Required work
For these records, count the lines containing the word "mkWorld" and respond with the number alone.

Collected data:
(* ===== verification/Sftp.v ===== *)
(** * File transfer (internal/sshd/sftp.go)

    The tree of two levels an SFTP client sees, a projection of the catalog, and the
    handlers of its requests over the board's service and the blob store. Sessions and
    uploads are numbered; an upload lives from [Filewrite] to [Close] and the requests of
    all sessions interleave between. The SFTP protocol itself is a library's. *)

From stdpp Require Import strings relations.
From S2P Require Import Prelude Binary Identity Order Text GoStrings.
From S2P Require Import Records RecordLog.
From S2P Require GossipStore BlobStore.
From S2P Require Import Board Areas Files FilesFacts Service FileService.

(** ** Paths *)

(** [strings.Split] at a slash, and the way back. *)
Fixpoint Split_slash (s : bytes) : list bytes :=
  match s with
  | [] => [[]]
  | c :: s =>
      if bool_decide (c = slash) then [] :: Split_slash s
      else match Split_slash s with w :: ws => (c :: w) :: ws | [] => [[c]] end
  end.
Fixpoint Join_slash (ws : list bytes) : bytes :=
  match ws with
  | [] => []
  | [w] => w
  | w :: ws => w ++ slash :: Join_slash ws
  end.
Definition TrimPrefix_slash (s : bytes) : bytes :=
  match s with c :: s' => if bool_decide (c = slash) then s' else s | [] => [] end.

Definition dot : bytes := str "."%string.
Definition dotdot : bytes := str ".."%string.

(** [path.Clean] of a rooted path, whose elements are [ws]: the elements kept, last first. *)
Definition clean_element (kept : list bytes) (w : bytes) : list bytes :=
  if bool_decide (w = []) || bool_decide (w = dot) then kept
  else if bool_decide (w = dotdot) then tail kept
  else w :: kept.
Definition elements_of (s : bytes) : list bytes := reverse (foldl clean_element [] (Split_slash s)).
Definition Clean_rooted (s : bytes) : bytes := slash :: Join_slash (elements_of s).

(** A parsed client path: the root, an area, or a file within one. *)
Record vpath := mkVpath { v_area : bytes; v_name : bytes }.
Definition isRoot (v : vpath) : bool := bool_decide (v_area v = []).
Definition isFile (v : vpath) : bool := negb (bool_decide (v_area v = [])) && negb (bool_decide (v_name v = [])).

Inductive sftp_error :=
| NotAFile (path : bytes) | TooDeep | AccountReadOnly | Refused (e : board_error) | NotExist (path : bytes)
| NotHeld (path : bytes) | UploadDenied (e : board_error) | AlreadyExists (name : bytes) | IsAFile (path : bytes)
| AreasAreTheSysops | Unsupported | NoUpload | TransferFailed | StagingGone (e : BlobStore.blob_error).

Definition parsePath (virtual : bytes) : result sftp_error vpath :=
  let clean := Clean_rooted (TrimPrefix_slash virtual) in
  if bool_decide (clean = [slash]) then Ok (mkVpath [] [])
  else match Split_slash (TrimPrefix_slash clean) with
  | [area] => Ok (mkVpath area [])
  | [area; name] => Ok (mkVpath area name)
  | _ => Err TooDeep
  end.

(** [translate], on an error. *)
Definition translate (path : bytes) (e : board_error) : sftp_error :=
  match e with NotFound | ErrWrongAreaKind _ _ => NotExist path | _ => Refused e end.

(** ** What a listing holds *)

(** A time, or none where the column is zero. *)
Definition unix (sec : Z) : option Z := if sec =? 0 then None else Some sec.
Inductive info := Dir (name : bytes) (modTime : option Z) | FileInfo (f : File).
Definition info_name (i : info) : bytes := match i with Dir n _ => n | FileInfo f => fl_Name f end.
Definition info_size (i : info) : Z := match i with Dir _ _ => 0 | FileInfo f => fl_Size f end.

(** [ListAt]: what a buffer of [room] entries gets from [offset] on, and whether that
    was the end. *)
Definition ListAt (l : list info) (room : nat) (offset : Z) : list info * bool :=
  if Z.of_nat (length l) <=? offset then ([], true)
  else
    let got := take room (drop (Z.to_nat offset) l) in
    (got, (length got <? room)%nat).

(** ** Sessions, uploads and the handlers *)

Record session := mkSession { ss_nick : bytes; ss_readOnly : bool }.

(** The last field is what was written, in order. *)
Record upload := mkUpload {
  up_nick : bytes; up_area : bytes; up_name : bytes; up_staging : BlobStore.path; up_failed : bool; up_done : bool;
  up_written : list (nat * bytes)
}.

Section sftp.
Context {P E : Type} `{HB : Blake3, HE : Ed25519, HD : SqlDriver, HP : !Publisher P E} (key : NodeKey).

Record World := mkWorld { svc : Service P E; disk : BlobStore.Store; sessions : gmap nat session; uploads : gmap nat upload }.

Definition with_svc (s : Service P E) (w : World) : World := mkWorld s (disk w) (sessions w) (uploads w).
Definition with_disk (d : BlobStore.Store) (w : World) : World := mkWorld (svc w) d (sessions w) (uploads w).
Definition with_uploads (u : gmap nat upload) (w : World) : World := mkWorld (svc w) (disk w) (sessions w) u.
Definition catalogue (w : World) : Board := board (svc w).

(** [sftpHandler], for a registered account: whether it may write is settled here, once. *)
Definition sftpHandler (i : nat) (nick : bytes) (w : World) : World :=
  match HasCapability nick CapUploadFiles (catalogue w) with
  | Err _ => w
  | Ok allowed => mkWorld (svc w) (disk w) (<[i := mkSession nick (negb allowed)]> (sessions w)) (uploads w)
  end.

Definition Fileread (path : bytes) (w : World) : result sftp_error bytes :=
  v ← parsePath path;
  _ ← require (isFile v) (NotAFile path);
  match GetFile (v_area v) (v_name v) (catalogue w) with
  | Err e => Err (translate path e)
  | Ok f => match BlobStore.Open (fl_Hash f) (disk w) with Err _ => Err (NotHeld path) | Ok b => Ok b end
  end.

(** The checks of [Filewrite]: the path and the area it is for. *)
Definition may_write (s : session) (path : bytes) (b : Board) : result sftp_error (vpath * AreaInfo) :=
  _ ← require (negb (ss_readOnly s)) AccountReadOnly;
  v ← parsePath path;
  _ ← require (isFile v) (NotAFile path);
  match ValidateFileName (v_name v) with
  | Err e => Err (Refused e)
  | Ok _ =>
      match GetFileArea (v_area v) b with
      | Err e => Err (translate path e)
      | Ok area =>
          match CanUploadTo (ar_Name area) (ss_nick s) b with
          | Err e => Err (UploadDenied e)
          | Ok _ => _ ← require (negb (is_ok (GetFile (v_area v) (v_name v) b))) (AlreadyExists (v_name v)); Ok (v, area)
          end
      end
  end.

(** The upload [u], staged under [name]. *)
Definition Filewrite (s : session) (path : bytes) (u : nat) (name : bytes) (w : World) : result sftp_error unit * World :=
  match may_write s path (catalogue w) with
  | Err e => (Err e, w)
  | Ok (v, area) =>
      let '(p, d) := BlobStore.Temp name (disk w) in
      (Ok tt, with_uploads (<[u := mkUpload (ss_nick s) (ar_Name area) (v_name v) p false false []]> (uploads w)) (with_disk d w))
  end.

Definition wrote (off : nat) (c : bytes) (u : upload) : upload :=
  mkUpload (up_nick u) (up_area u) (up_name u) (up_staging u) (up_failed u) (up_done u) (up_written u ++ [(off, c)]).
Definition WriteAt (i : nat) (c : bytes) (off : nat) (w : World) : result sftp_error unit * World :=
  match uploads w !! i with
  | None => (Err NoUpload, w)
  | Some u =>
      if up_failed u || up_done u then (Err TransferFailed, w)
      else (Ok tt, with_uploads (<[i := wrote off c u]> (uploads w)) (with_disk (BlobStore.write_at (up_staging u) off c (disk w)) w))
  end.

Definition failed (u : upload) : upload := mkUpload (up_nick u) (up_area u) (up_name u) (up_staging u) true (up_done u) (up_written u).
Definition TransferError (i : nat) (w : World) : World := with_uploads (alter failed i (uploads w)) w.

Definition closed (u : upload) : upload := mkUpload (up_nick u) (up_area u) (up_name u) (up_staging u) (up_failed u) true (up_written u).

(** [Close]: the staged bytes become a blob, then the row is written. *)
Definition adopt (i : nat) (u : upload) (w : World) : result sftp_error (arr 32 * Z) * World :=
  let w := with_uploads (<[i := closed u]> (uploads w)) w in
  match BlobStore.Adopt (up_staging u) (disk w) with
  | (Err e, d) => (Err (StagingGone e), with_disk (delete (up_staging u) d) w)
  | (Ok x, d) => (Ok x, with_disk d w)
  end.
Definition uploaded (u : upload) (hash : arr 32) (size : Z) : File := mkFile 0 [] (up_name u) hash size [] (up_nick u) 0 zero_record_id.
Definition file_upload (now : Z) (u : upload) (hash : arr 32) (size : Z) (w : World) : result sftp_error unit * World :=
  let '(r, s) := AddFile key now (up_area u) (uploaded u hash size) (svc w) in
  (match r with Ok _ => Ok tt | Err e => Err (Refused e) end, with_svc s w).
Definition Close (now : Z) (i : nat) (w : World) : result sftp_error unit * World :=
  match uploads w !! i with
  | None => (Err NoUpload, w)
  | Some u =>
      if up_done u then (Ok tt, w)
      else if up_failed u then (Ok tt, with_uploads (<[i := closed u]> (uploads w)) (with_disk (delete (up_staging u) (disk w)) w))
      else match adopt i u w with
      | (Err e, w) => (Err e, w)
      | (Ok (hash, size), w) => file_upload now u hash size w
      end
  end.

(** [remove]: the row, then the bytes if nothing else wants them. *)
Definition remove_row (path : bytes) (v : vpath) (w : World) : result sftp_error (option (arr 32)) * World :=
  let '(r, b) := RemoveFile (v_area v) (v_name v) (catalogue w) in
  (match r with Err e => Err (translate path e) | Ok (orphaned, hash) => Ok (if orphaned then Some hash else None) end, with_svc (with_board b (svc w)) w).
Definition remove_bytes (hash : option (arr 32)) (w : World) : World :=
  match hash with None => w | Some h => with_disk (BlobStore.Remove h (disk w)) w end.
Definition remove (path : bytes) (v : vpath) (w : World) : result sftp_error unit * World :=
  match remove_row path v w with
  | (Err e, w) => (Err e, w)
  | (Ok hash, w) => (Ok tt, remove_bytes hash w)
  end.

Task response
5